Er türmte Felsen auf, ließ Bäume mit üppigem Blattwerk wuchern und Wolken dramatisch über blauen Himmel ziehen - eine Naturnähe, die auch viele religiöse Tizian-Bilder kennzeichnet. Die jüngste Restaurierung des "Götterfestes" hat aber nun erwiesen, daß Tizian nicht nur, so pietätvoll wie rationell, Partien des ursprünglichen Bellini-Hintergrundes sichtbar einbezog, sondern auch Details einer Zwischen-Schicht, die offenbar der Maler Dosso Dossi angebracht hatte.

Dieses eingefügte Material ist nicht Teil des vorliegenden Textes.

(* ===== verification/ReserveSpec.v ===== *)
(** * Reservation participant: what a command does

    The commands of [Reserve] as labelled transitions, an abstract description of the
    effect of each on the tables and on the component, and the refinement lemma that
    every successful command has one of those effects. *)
From S2P Require Import Prelude Lifecycle Reserve.
Open Scope tx_scope.

Section spec.
Context {C E : Type}.
Context (version0 : Z) (created0 updated0 : Z → Z).
Context (k : Kind C E).

#[local] Abbreviation M := (tx (store C) (error E)).
#[local] Abbreviation Hold := (Hold version0 created0 updated0 (C:=C) (E:=E)).
#[local] Abbreviation Cancel := (Cancel version0 created0 updated0 (C:=C) (E:=E)).

(** A command on a branch, with the functions only the command knows. *)
Inductive cmd :=
| CHold (id digest : string) (take : Take C E)
| CConfirm (id : string)
| CCancel (id : string)
| CQuery (id : string)
| CConsume (id consumption digest : string) (use : Use C E)
| CExpire (id : string).

Definition target (c : cmd) : string :=
  match c with
  | CHold id _ _ | CConfirm id | CCancel id | CQuery id | CConsume id _ _ _ | CExpire id => id
  end.

Definition void {A} (m : M A) : M unit := m ;~ tret tt.

Definition exec (c : cmd) : M unit :=
  match c with
  | CHold id digest take => void (Hold k id digest take)
  | CConfirm id => void (Confirm k id)
  | CCancel id => void (Cancel k id)
  | CQuery id => void (Query k id)
  | CConsume id consumption digest use => void (Consume k id consumption digest use)
  | CExpire id => expireOne k id
  end.

Definition state_of (s : store C) (id : string) : State :=
  match branches s !! id with None => Absent | Some r => r_state r end.

(** ** Lemmas on the steps the commands are made of *)

(** Everything but the ghost locks is the same. *)
Definition same_tables (s s' : store C) : Prop :=
  branches s' = branches s ∧ consumptions s' = consumptions s ∧ clock s' = clock s.

(** What a successful read saw. *)
Definition saw (s : store C) (id : string) (b : Branch) : Prop :=
  (branches s !! id = None ∧ b = absent k id) ∨
  (∃ r, branches s !! id = Some r ∧ r_kind r = Name k ∧ scan id r (clock s) = Some b).

Lemma scan_fields id r now b : scan id r now = Some b →
  ID b = id ∧ bState b = r_state r ∧ bVersion b = r_version r ∧
  bDigest b = default ""%string (r_digest r) ∧ pastCol r now = Some (bpast b).
Proof. unfold scan. destruct (pastCol r now) eqn:?; intros ?; simplify_eq/=; eauto 10. Qed.

Lemma read_ok id lock s b s' : read k id lock s = Ok (b, s') →
  same_tables s s' ∧ comp s' = comp s ∧ saw s id b.
Proof.
  unfold read, same_tables, saw. intros H. inv_tx.
  destruct (branches s !! id) as [r|] eqn:Hr; inv_tx; [|eauto 10].
  destruct lock; inv_tx; destruct (scan id r _) eqn:Hs; inv_tx;
    destruct (decide _) as [|Hk] in *; inv_tx; apply dec_stable in Hk; eauto 10.
Qed.

Lemma call_ok {A} (f : tx C E A) s a s' : call f s = Ok (a, s') →
  ∃ c, f (comp s) = Ok (a, c) ∧ s' = set_comp c s.
Proof. unfold call. destruct (f (comp s)) as [[? c]|] eqn:?; intros; simplify_eq/=; eauto. Qed.

Lemma saw_state s id b : saw s id b → ID b = id ∧ bState b = state_of s id.
Proof.
  unfold saw, state_of. intros [[-> ->]|(r & -> & _ & Hs)]; [done|].
  by apply scan_fields in Hs as (? & ? & _).
Qed.

(** A stored branch is never [Absent]: the state of a row is one of [States]. *)
Definition stored_ok (s : store C) : Prop :=
  ∀ id r, branches s !! id = Some r → r_state r ≠ Absent.

Lemma saw_present s id b : saw s id b → bState b ≠ Absent →
  ∃ r, branches s !! id = Some r ∧ r_kind r = Name k ∧ scan id r (clock s) = Some b.
Proof. intros [[_ ->]|Hr] H; [by destruct H|exact Hr]. Qed.

(** [locked]: an absent branch leaves everything; a present one locks its resources. *)
Lemma locked_ok id s b s' : locked k id s = Ok (b, s') →
  same_tables s s' ∧ saw s id b ∧
  (comp s' = comp s ∨ Lock k id (comp s) = Ok (tt, comp s')) ∧
  (bState b ≠ Absent → Lock k id (comp s) = Ok (tt, comp s')).
Proof.
  unfold locked, callLock. intros H. inv_tx.
  apply read_ok in Hrun as (Ht & Hc & Hs).
  destruct (decide _) as [Ha|Ha] in H; inv_tx.
  - split_and!; auto. done.
  - apply call_ok in Hrun as (c & Hl & ->). apply read_ok in H as (Ht' & Hc' & Hs').
    destruct v0. unfold same_tables, saw in *. simpl in *. rewrite Hc in Hl.
    destruct Ht as (Hb & Hcons & Hclk), Ht' as (Hb' & Hcons' & Hclk').
    rewrite Hb, Hclk in Hs'. rewrite Hc'. split_and!; intuition congruence.
Qed.

Lemma alter_insert_row (f : row → row) id r (m : gmap string row) :
  m !! id = Some r → alter f id m = <[id := f r]> m.
Proof.
  intros Hr. apply map_eq. intros j. destruct (decide (j = id)) as [->|Hj].
  - by rewrite lookup_alter_eq, lookup_insert_eq, Hr.
  - by rewrite lookup_alter_ne, lookup_insert_ne.
Qed.

(** [move] rewrites the row and publishes it. *)
Lemma move_ok id to s b' s' r : branches s !! id = Some r →
  move k id to s = Ok (b', s') →
  branches s' = <[id := moveRow to (clock s) r]> (branches s) ∧
  consumptions s' = consumptions s ∧ clock s' = clock s ∧
  scan id (moveRow to (clock s) r) (clock s) = Some b' ∧
  Publish k b' (comp s) = Ok (tt, comp s').
Proof.
  unfold move. intros Hr H. inv_tx.
  apply read_ok in Hrun as ((Hb & Hcons & Hclk) & Hc & Hs).
  apply call_ok in Hrun0 as (c & Hp & ->). destruct v0.
  unfold saw in Hs. simpl in *.
  rewrite (alter_insert_row _ _ _ _ Hr) in *.
  destruct Hs as [[Hn _]|(r' & Hl & _ & Hscan)]; simpl in *;
    rewrite lookup_insert_eq in *; simplify_eq.
  split_and!; congruence.
Qed.

(** [apply] on a stored branch: nothing, or what the decision orders. *)
Lemma apply_ok b d s a s' r : branches s !! ID b = Some r →
  (Changed d = false → Res d ≠ GivesBack) →
  apply k b d s = Ok (a, s') →
  (Changed d = false ∧ s' = s ∧ a = mkAnswer b (Conflict d) (Refused d) false) ∨
  (Changed d = true ∧ ∃ c1 b',
    (if decide (Res d = GivesBack) then GiveBack k b (comp s) = Ok (tt, c1) else c1 = comp s) ∧
    branches s' = <[ID b := moveRow (To d) (clock s) r]> (branches s) ∧
    consumptions s' = consumptions s ∧ clock s' = clock s ∧
    scan (ID b) (moveRow (To d) (clock s) r) (clock s) = Some b' ∧
    Publish k b' c1 = Ok (tt, comp s') ∧ a = mkAnswer b' false None false).
Proof.
  unfold apply. intros Hr Hch H.
  destruct (Changed d) eqn:Hd; simpl in H.
  - right. split; [done|].
    destruct (decide (Res d = GivesBack)) as [Hg|Hg]; inv_tx.
    + apply call_ok in Hrun as (c & Hgb & ->). destruct v.
      destruct (move_ok _ _ (set_comp c s) _ _ _ Hr Hrun0) as (? & ? & ? & ? & ?). simpl in *. eauto 15.
    + destruct (move_ok _ _ _ _ _ _ Hr Hrun) as (? & ? & ? & ? & ?). eauto 15.
  - left. destruct (decide (Res d = GivesBack)) as [Hg|Hg]; [by destruct Hch|]. inv_tx. eauto.
Qed.

(** ** The effect of a command

    [effect c s s']: what a successful run of [c] made of the store. Every way a command
    can succeed is one constructor, with the component's functions it called in order. *)
Inductive effect : cmd → store C → store C → Prop :=
| eff_stay c s s' :
    same_tables s s' →
    (comp s' = comp s ∨ Lock k (target c) (comp s) = Ok (tt, comp s')) →
    effect c s s'
| eff_hold id digest take enough why r b c1 s s' :
    branches s !! id = None →
    take (comp s) = Ok ((enough, why), c1) →
    r_kind r = Name k → r_version r = version0 → r_digest r = Some digest →
    r_state r = (if enough : bool then Held else Rejected) →
    r_hold_expires_at r = (if enough then Some (clock s + Period k) else None) →
    scan id r (clock s) = Some b →
    Publish k b c1 = Ok (tt, comp s') →
    branches s' = <[id := r]> (branches s) →
    consumptions s' = consumptions s → clock s' = clock s →
    effect (CHold id digest take) s s'
| eff_tombstone id r b s s' :
    branches s !! id = None →
    r_kind r = Name k → r_version r = version0 → r_state r = Cancelled →
    scan id r (clock s) = Some b →
    Publish k b (comp s) = Ok (tt, comp s') →
    branches s' = <[id := r]> (branches s) →
    consumptions s' = consumptions s → clock s' = clock s →
    effect (CCancel id) s s'
| eff_beyond id consumption digest use rest b c1 s s' :
    same_tables s s' →
    state_of s id = Committed → ID b = id →
    Lock k id (comp s) = Ok (tt, c1) →
    use b c1 = Ok ((rest, true), comp s') →
    effect (CConsume id consumption digest use) s s'
| eff_consume id consumption digest use rest r b b' c1 c2 s s' :
    branches s !! id = Some r → r_kind r = Name k → r_state r = Committed →
    scan id r (clock s) = Some b →
    consumptions s !! consumption = None →
    Lock k id (comp s) = Ok (tt, c1) →
    use b c1 = Ok ((rest, false), c2) →
    let to := if rest : bool then Committed else Consumed in
    branches s' = <[id := moveRow to (clock s) r]> (branches s) →
    consumptions s' = <[consumption := (id, digest)]> (consumptions s) → clock s' = clock s →
    scan id (moveRow to (clock s) r) (clock s) = Some b' →
    Publish k b' c2 = Ok (tt, comp s') →
    effect (CConsume id consumption digest use) s s'
| eff_move c r b b' c1 c2 ev s s' :
    branches s !! target c = Some r → r_kind r = Name k →
    scan (target c) r (clock s) = Some b →
    match c with CConfirm _ => ev = OnConfirm | CCancel _ => ev = OnCancel
               | CExpire _ => ev = OnExpire | _ => False end →
    let d := Decide (r_state r) (bpast b) ev in
    Changed d = true →
    Lock k (target c) (comp s) = Ok (tt, c1) →
    (if decide (Res d = GivesBack) then GiveBack k b c1 = Ok (tt, c2) else c2 = c1) →
    branches s' = <[target c := moveRow (To d) (clock s) r]> (branches s) →
    consumptions s' = consumptions s → clock s' = clock s →
    scan (target c) (moveRow (To d) (clock s) r) (clock s) = Some b' →
    Publish k b' c2 = Ok (tt, comp s') →
    effect c s s'.

(** The commands that lock, decide and apply. *)
Lemma locked_apply_effect c ev b s s1 a s' :
  stored_ok s →
  match c with CConfirm _ => ev = OnConfirm | CCancel _ => ev = OnCancel
             | CExpire _ => ev = OnExpire | _ => False end →
  locked k (target c) s = Ok (b, s1) → bState b ≠ Absent →
  apply k b (Decide (bState b) (bpast b) ev) s1 = Ok (a, s') →
  effect c s s'.
Proof.
  intros Hst Hev Hl Hb Ha.
  apply locked_ok in Hl as ((Hbr & Hcons & Hclk) & Hsaw & _ & Hlock).
  destruct (saw_present _ _ _ Hsaw Hb) as (r & Hr & Hk & Hscan).
  pose proof (scan_fields _ _ _ _ Hscan) as (HID & HS & _).
  destruct (apply_ok b (Decide (bState b) (bpast b) ev) s1 a s' r) as
    [(Hch & -> & ->)|(Hch & c1 & b' & Hg & Hbr' & Hcons' & Hclk' & Hscan' & Hpub & ->)]; auto.
  - by rewrite HID, Hbr.
  - pose proof (Decide_gives_back (bState b) (bpast b) ev) as Hgb. intros Hf Hg.
    rewrite Hf in Hgb. by destruct Hgb as (_ & _ & ?).
  - apply eff_stay; [done|]. right. auto.
  - rewrite HID, Hclk, HS in *. rewrite Hbr in Hbr'.
    eapply (eff_move c r b b' (comp s1) c1 ev); eauto; try congruence.
Qed.

Lemma Hold_effect id digest take s a s' : stored_ok s →
  Hold k id digest take s = Ok (a, s') → effect (CHold id digest take) s s'.
Proof.
  unfold Reserve.Hold, insertBranch. intros Hst H. inv_tx.
  destruct (branches s !! id) as [r|] eqn:Hr; inv_tx.
  - apply read_ok in Hrun as (Ht & Hc & _). apply eff_stay; auto.
  - destruct v as [enough reason]. inv_tx.
    apply call_ok in Hrun as (c1 & Htake & ->).
    apply read_ok in Hrun0 as ((Hb & Hcons & Hclk) & Hc & Hsaw).
    apply call_ok in Hrun1 as (c2 & Hpub & ->). destruct v0.
    unfold saw in Hsaw. simpl in *.
    rewrite (alter_insert_row _ _ (newHeld version0 created0 updated0 k digest (clock s))),
      insert_insert_eq in * by apply lookup_insert_eq.
    destruct Hsaw as [[Hn _]|(r & Hl & _ & Hscan)]; simpl in *;
      rewrite lookup_insert_eq in *; simplify_eq.
    eapply eff_hold; eauto; simpl; by destruct enough.
Qed.

Lemma Cancel_effect id s a s' : stored_ok s →
  Cancel k id s = Ok (a, s') → effect (CCancel id) s s'.
Proof.
  unfold Reserve.Cancel, insertBranch. intros Hst H. inv_tx.
  destruct (branches s !! id) as [r|] eqn:Hr; inv_tx.
  - eapply (locked_apply_effect (CCancel id)); eauto.
    apply locked_ok in Hrun as (_ & Hsaw & _). destruct (saw_state _ _ _ Hsaw) as [_ ->].
    unfold state_of. rewrite Hr. eauto.
  - apply read_ok in Hrun as ((Hb & Hcons & Hclk) & Hc & Hsaw).
    apply call_ok in Hrun0 as (c2 & Hpub & ->). destruct v0. simpl in *.
    destruct Hsaw as [[Hn _]|(r & Hl & _ & Hscan)]; simpl in *;
      rewrite lookup_insert_eq in *; simplify_eq. rewrite Hc in Hpub.
    eapply eff_tombstone; eauto; done.
Qed.

Lemma Consume_effect id consumption digest use s a s' : stored_ok s →
  Consume k id consumption digest use s = Ok (a, s') →
  effect (CConsume id consumption digest use) s s'.
Proof.
  unfold Consume, insertConsumption. intros Hst H. inv_tx.
  destruct (consumptions s !! consumption) as [[ub ud]|] eqn:Hcon; inv_tx.
  { apply read_ok in Hrun as (Ht & Hc & _). apply eff_stay; auto. }
  apply locked_ok in Hrun as ((Hb & Hcons & Hclk) & Hsaw & Hl & Hl').
  destruct (Refused (Decide (bState v) (bpast v) OnConsumeWithin)) eqn:Href; inv_tx.
  { by apply eff_stay. }
  destruct v0 as [rest beyond].
  assert (bState v = Committed) as HC by (destruct (bState v); done).
  destruct (saw_present _ _ _ Hsaw) as (r & Hr & Hk & Hscan); [by rewrite HC|].
  pose proof (scan_fields _ _ _ _ Hscan) as (HID & HS & _).
  apply call_ok in Hrun as (c2 & Huse & ->). rewrite HC in H.
  destruct beyond; simpl in H; inv_tx.
  { eapply eff_beyond; eauto; [done|..].
    - unfold state_of. rewrite Hr. congruence.
    - apply Hl'. by rewrite HC. }
  assert (∀ d, d = Decide Committed (bpast v) (if rest then OnConsumeWithin else OnConsumeExact) →
    Refused d = None ∧ Changed d = true ∧ Res d = Consumes ∧
    To d = if rest then Committed else Consumed) as Hd by (by intros ? ->; destruct rest).
  destruct (Hd _ eq_refl) as (Hd1 & Hd2 & Hd3 & Hd4). rewrite Hd1 in H. inv_tx.
  simpl in Hrun. rewrite Hcons, Hcon in Hrun. inv_tx.
  eapply apply_ok in H; [|simpl; rewrite Hb; exact Hr|by rewrite Hd2].
  rewrite Hd2, Hd3 in H. destruct H as [[??]|(_ & c1 & b' & -> & Hbr & Hcn & Hck & Hsc & Hpub & ->)]; [done|].
  simpl in *. rewrite Hd4, ?Hb, ?Hcons, ?Hclk in *.
  eapply eff_consume; eauto; try congruence. apply Hl'. by rewrite HC.
Qed.

(** Every command that succeeds has one of the effects above. *)
Lemma exec_effect c s u s' : stored_ok s → exec c s = Ok (u, s') → effect c s s'.
Proof.
  intros Hst H. destruct c; simpl in H; unfold void in H; inv_tx.
  - eapply Hold_effect; eauto.
  - unfold Confirm in Hrun. inv_tx. destruct (decide _) as [Ha|Ha] in Hrun; inv_tx.
    + apply locked_ok in Hrun0 as (Ht & _ & Hl & _). by apply eff_stay.
    + eapply (locked_apply_effect (CConfirm id)); eauto.
  - eapply Cancel_effect; eauto.
  - unfold Query in Hrun. inv_tx. apply read_ok in Hrun0 as (Ht & Hc & _). apply eff_stay; auto.
  - eapply Consume_effect; eauto.
  - unfold expireOne in H. inv_tx. destruct (decide _) as [Ha|Ha] in H; inv_tx.
    + apply locked_ok in Hrun as (Ht & _ & Hl & _). by apply eff_stay.
    + eapply (locked_apply_effect (CExpire id)); eauto.
Qed.
End spec.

Motiv für die eigentümlichen Retuschen: Bellinis Werk war nur das erste Stück in einem herzoglichen Gesamtkunstwerk, dem "Camerino d'alabastro", für das auch Dossi und schließlich Tizian malten. Von dessen lebhaften Mythenszenen ("Venusopfer", "Bacchanal", "Bacchus und Ariadne") mußte Bellinis karge Inszenierung mit bildparallel gereihten Bäumen als veraltet abstechen.

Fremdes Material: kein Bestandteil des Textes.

(** The fraction of a second is at least 1025/2^40, more than half a place at 29 bits. *)
Lemma fraction64 r : 0 < r < Second → let '(xn, xd) := round64 r Second in 0 < xd ∧ 1025 * xd ≤ xn * 2 ^ 40 ∧ xn ≤ xd.
Proof.
  intros Hr. unfold round64. pose proof (shift64_low r Second 0 ltac:(lia) ltac:(done) ltac:(lia) ltac:(lia)) as Hj. set (j := shift64 r Second) in *.
  destruct (pow_split j 40 ltac:(lia)) as (m & -> & Hm). unfold Second in *.
  destruct (halfEven_spec (r * (2 ^ 40 * m)) 1000000000 (1025 * m) ltac:(done)) as (H1 & _). destruct (halfEven_spec (r * (2 ^ 40 * m)) 1000000000 (2 ^ 40 * m) ltac:(done)) as (_ & H2 & _).
  split; [lia|]. split; [|apply H2; nia]. assert (1025 * m ≤ halfEven (r * (2 ^ 40 * m)) 1000000000) by (apply H1; nia). nia.
Qed.
(** Up to 2^23 seconds, 97 days, rounding does not lose a nanosecond. *)
Lemma Seconds_up d : 0 < d ≤ 2 ^ 23 * Second → Ceil (Seconds d) = (d + Second - 1) / Second.
Proof.
  intros Hd. pose proof (Z.div_mod d Second ltac:(done)) as Hq. pose proof (Z.mod_pos_bound d Second ltac:(done)) as Hr. unfold Seconds.
  set (q := d / Second) in *. set (r := d mod Second) in *. assert (Hq0 : 0 ≤ q) by (unfold Second in *; lia).
  assert (Hmid : ∀ xn xd a, 0 < xd → 0 < q * xd + xn → q * xd + xn ≤ xd * 2 ^ 23 → a = q + (if decide (r = 0) then 0 else 1) →
    (r = 0 → xn = 0) → (r ≠ 0 → 1025 * xd ≤ xn * 2 ^ 40 ∧ xn ≤ xd) → Ceil (round64 (q * xd + xn) xd) = a).
  { intros xn xd a Hxd Hpos Hle -> H0 H1. unfold round64, Ceil. cbn [fst snd]. pose proof (shift64_low _ _ 23 Hpos Hxd Hle ltac:(lia)) as Hj.
    set (j := shift64 _ _) in *. destruct (pow_split j 29 ltac:(lia)) as (m & -> & Hm). set (s := 2 ^ 29 * m). assert (Hs : 0 < s) by lia.
    destruct (halfEven_spec ((q * xd + xn) * s) xd (q * s) Hxd) as (A1 & A2 & A3). destruct (halfEven_spec ((q * xd + xn) * s) xd ((q + 1) * s) Hxd) as (_ & B2 & _).
    set (h := halfEven _ _) in *. destruct (decide (r = 0)) as [Hz|Hz].
    - rewrite (H0 Hz) in *. assert (h = q * s) as -> by (assert (q * s ≤ h) by (apply A1; nia); assert (h ≤ q * s) by (apply A2; nia); lia).
      symmetry. apply (Z.div_unique _ _ _ (s - 1)); [lia|nia].
    - destruct (H1 Hz) as [X1 X2]. assert (q * s + 1 ≤ h) by (apply A3; subst s; nia). assert (h ≤ (q + 1) * s) by (apply B2; nia).
      symmetry. apply (Z.div_unique _ _ _ (h - 1 - q * s)); [lia|nia]. }
  destruct (decide (r = 0)) as [Hz|Hz].
  - rewrite (Hmid 0 1 q); [|done|unfold Second in *; lia|unfold Second in *; lia|repeat case_decide; lia|done|done].
    apply (Z.div_unique _ _ _ (Second - 1)); unfold Second in *; lia.
  - pose proof (fraction64 r ltac:(lia)) as Hx. destruct (round64 r Second) as [xn xd]. destruct Hx as (X1 & X2 & X3).
    assert (Hle : q + 1 ≤ 2 ^ 23) by (unfold Second in *; lia).
    rewrite (Hmid xn xd (q + 1)); [|done|nia|clear - Hle X3 X1 Hq0; nia|by repeat case_decide|done|done].
    apply (Z.div_unique _ _ _ (r - 1)); unfold Second in *; lia.
Qed.

(** Beyond, a nanosecond may be lost: here the header says a second less. *)
Lemma Seconds_short : Ceil (Seconds (2 ^ 24 * Second + 1)) = 2 ^ 24.
Proof. vm_compute. reflexivity. Qed.
(** The same as the binary64 numbers of the Standard Library. *)
Definition ieeeSeconds (d : Z) : spec_float :=
  let fl z := binary_normalize 53 1024 z 0 false in
  SFadd 53 1024 (fl (d / Second)) (SFdiv 53 1024 (fl (d mod Second)) (fl Second)).
Definition sameFloat (x : Z * Z) (f : spec_float) : bool :=
  match f with S754_finite false m e => bool_decide (x.1 * 2 ^ Z.max 0 (- e) = Z.pos m * 2 ^ Z.max 0 e * x.2) | _ => false end.
Lemma Seconds_ieee : forallb (λ d, sameFloat (Seconds d) (ieeeSeconds d))
  [1; 999999999; 1000000000; 1500000000; 123456789012345678; 2 ^ 24 * Second + 1; 2 ^ 33 * Second + 954; 9223372036854775807] = true.
Proof. vm_compute. reflexivity. Qed.

(** C31. A platform error survives the user surface: written as a problem by one component
    and read by the calling one, it has the same reason, code and status, and a retry time
    of up to 97 days (2^23 seconds) is never shorter than the one that was given, nor a
    whole second longer; for longer ones the float64 seconds of the header lose
    nanoseconds.  In particular a catalogued reason keeps its code even where the bare
    status would be read as another (a full outbound limit, status 503, is not read as
    UNAVAILABLE). *)
Theorem platform_roundtrip reason detail en d t :
  platform reason = Some en → hidden (enCode en) = false → 0 ≤ d ≤ 2 ^ 23 * Second →
  let e := WithRetryAfter (New reason detail) d in
  ∃ e', FromHTTP (pStatus (problem e t)) (problem e t) (retryAfterHeader e) = Some e' ∧
    eReason e' = reason ∧ eDomain e' = PlatformDomain ∧ eCode e' = enCode en ∧ eHTTP e' = eHTTP e ∧
    d ≤ eRetryAfter e' < d + Second.
Proof.
  intros Hp Hh Hd e. destruct (platform_sound _ _ Hp) as [Hr Hc].
  assert (reason ≠ "") as Hne by (intros ->; by vm_compute in Hp).
  unfold e, New. rewrite Hp. unfold problem, fromEntry, WithRetryAfter, FromHTTP, retryAfterHeader. simpl.
  rewrite Hh. simpl. rewrite Hr. rewrite decide_False by (by intros [|]).
  eexists. split; [done|]. simpl. split; [done|]. split; [done|]. split.
  { unfold codeOfHTTP. rewrite decide_True, Hp by done. done. }
  split; [done|]. destruct (decide (0 < d)); [|unfold Second; lia]. rewrite Seconds_up by lia.
  pose proof (Z.div_mod (d + Second - 1) Second ltac:(done)).
  pose proof (Z.mod_pos_bound (d + Second - 1) Second ltac:(done)).
  assert (0 < (d + Second - 1) / Second) by (apply Z.div_str_pos; unfold Second; lia).
  rewrite decide_True by done. rewrite (int64_fits (_ * _)) by (unfold Second in *; lia). lia.
Qed.

Lemma platform_roundtrip_witness :
  ∃ e', FromHTTP 503 (problem (WithRetryAfter (New ReasonOutboundLimit "busy") Second) "t") (Some 1) = Some e' ∧
    eCode e' = ResourceExhausted.
Proof.
  destruct (platform_roundtrip ReasonOutboundLimit "busy"
    (mkEntry ReasonOutboundLimit ResourceExhausted 503 RetryYes "Too many calls to a dependency are in progress")
    Second "t") as (e' & H & _ & _ & Hc & _); [vm_compute; reflexivity|reflexivity|vm_compute; split; discriminate|].
  exists e'. split; [exact H|exact Hc].
Defined.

Es gehört zu den unvermeidlichen Lücken der Ausstellung in Venedig, daß sie aus dem Camerino zwar das gemeinschaftliche "Fest der Götter" authentisch vorzeigen kann, die reinen Tizian-Gemälde, deren Originale aus Madrid und London nicht zu bekommen waren, aber nur in alten Kopien. Und so grandios die Porträtgalerie der Schau, in der Tizians lebhaftes Berliner Selbstbildnis neben einem bleicheren, starreren aus dem Prado in Madrid hängt, mit Dogen, Fürsten, Fürstinnen und Kardinälen bestückt ist, mit den Este, Gonzaga, Rovere und Farnese bis hinauf zu Papst Paul III.: Es fällt auf, daß die Habsburger Herrscherdynastie, Karl V. und Philipp II., ferngeblieben ist. Alles spricht dafür, daß Tizian den Kontakt zu so hochmögenden Auftraggebern zielstrebig suchte und daß er seine Karriere schon frühzeitig fest im Griff hatte.

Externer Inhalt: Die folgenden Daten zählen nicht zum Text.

(** A request is idempotent for ever (P13.2): once a request of a reference was answered,
    a later request with the same reference, whatever happened since, answers the same
    command and its state when the operation and the digest of the parameters are the
    same, answers that the reference was used otherwise, and in both cases writes
    nothing; so one reference has one command. *)
Theorem request_idempotent t l newid q ref o params exp v s1 l' newid' o' params' exp' raw dg caps :
  Request encode digest next0 (Some c) newid q ref o params exp (runOps t l) = Ok (v, s1) →
  HasAdapter c = true → Ops c !! o' = Some caps → encode params' = Ok raw → digest params' = Ok dg →
  let s := fold_left run1 l' s1 in
  ∃ cr, commands s !! ID v.1 = Some cr ∧
  Request encode digest next0 (Some c) newid' q ref o' params' exp' s =
    if decide (o' = o ∧ digest params = Ok dg)
    then Ok (mkCommand (ID v.1) q ref o' params' exp' "", fState (c_facts cr), s)
    else Err (IdempotencyKeyReused "this business reference was requested with other parameters").
Proof.
  intros Hrun Ha Hops Henc Hdg s. pose proof (Inv_runOps decode sha256hex c encode digest next0 t l) as Hinv.
  assert (Hinv1 : Inv s1) by (exact (Inv_Request decode sha256hex c encode digest next0 _ _ _ _ _ _ _ _ _ Hinv Hrun)).
  assert (∃ cr1 dg1, commands s1 !! ID v.1 = Some cr1 ∧ digest params = Ok dg1 ∧ ident cr1 = (q, ref, o, dg1))
    as (cr1 & dg1 & Hrow1 & Hdg1 & Hid1).
  { destruct (Request_ok _ _ _ _ _ _ _ _ _ _ _ _ _ Hrun)
      as [(-> & _ & _ & Hnew & raw1 & dg1 & caps1 & _ & Hd & ->)|(-> & cr & Hby & Hd & Hop & _)].
    - eexists _, dg1. split_and!; [simpl; by rewrite lookup_insert_eq|done|done].
    - apply byReference_some in Hby as (H1 & H2 & H3). eexists _, _. split_and!; [done|done|].
      unfold ident. by rewrite H2, H3, Hop. }
  destruct (fold_ident l' s1 _ _ Hinv1 Hrow1) as (cr & Hrow & Hid). fold s in Hrow. exists cr. split; [done|].
  assert (E := eq_trans Hid Hid1). unfold ident in E.
  assert (c_requester cr = q ∧ c_reference cr = ref ∧ c_operation cr = o ∧ c_digest cr = dg1) as (E1 & E2 & E3 & E4)
    by (split_and!; congruence).
  destruct (byReference (commands s) q ref) as [[id2 cr2]|] eqn:Hby.
  2: { exfalso. eapply byReference_none; eauto. }
  destruct (byReference_some _ _ _ _ _ Hby) as (Hrow2 & E5 & E6).
  assert (id2 = ID v.1) as -> by (eapply (inv_unique _ _ (fold_Inv l' s1 Hinv1)); [exact Hrow2|exact Hrow|congruence..]).
  assert (cr2 = cr) as -> by congruence.
  unfold Request. rewrite Ha. simpl. rewrite Hops, Henc, Hdg. rewrite tbind_get, Hby, E3, E4, Hdg1.
  destruct (decide (o' = o ∧ Ok dg1 = Ok dg)) as [[-> Hd]|Hn].
  - assert (dg1 = dg) as -> by congruence. rewrite decide_False by naive_solver. done.
  - rewrite decide_True; [done|]. destruct (decide (dg1 = dg)); [right|by left]. naive_solver.
Qed.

1513 dient er sich brieflich der Republik Venedig an, nicht ohne Hinweis darauf, daß er bei "Seiner Heiligkeit dem Papst und anderen Herren" gleichfalls gefragt sei. Er offeriert ein Schlachtenbild für den größten Saal des Dogenpalastes, erbittet als Lohn eine dauernde Pfründe, wie sie Giovanni Bellini innehat, und setzt sich durch.

Nach Bellinis Tod 1516 (Giorgione ist schon 1510 gestorben) ist Tizian der unbestritten führende Maler der Stadt. Wie selbstverständlich kommt auf den jungen Mann der Auftrag zu, für den Hochaltar der Franziskanerkirche Santa Maria Gloriosa die Himmelfahrt der Gottesmutter zu malen.

Diese fast sieben Meter hohe "Assunta", jetzt in den Ausstellungskatalog einbezogen, tatsächlich aber an ihrem Stammplatz in der ("Frari"-)Kirche aufzusuchen, ist ein epochales Ereignis aus kräftig modellierten, heftig bewegten Körpern und einer nach oben entschwindenden Lichtererscheinung. Sie vollendet Tizians Renaissancemalerei und weist darüber hinaus.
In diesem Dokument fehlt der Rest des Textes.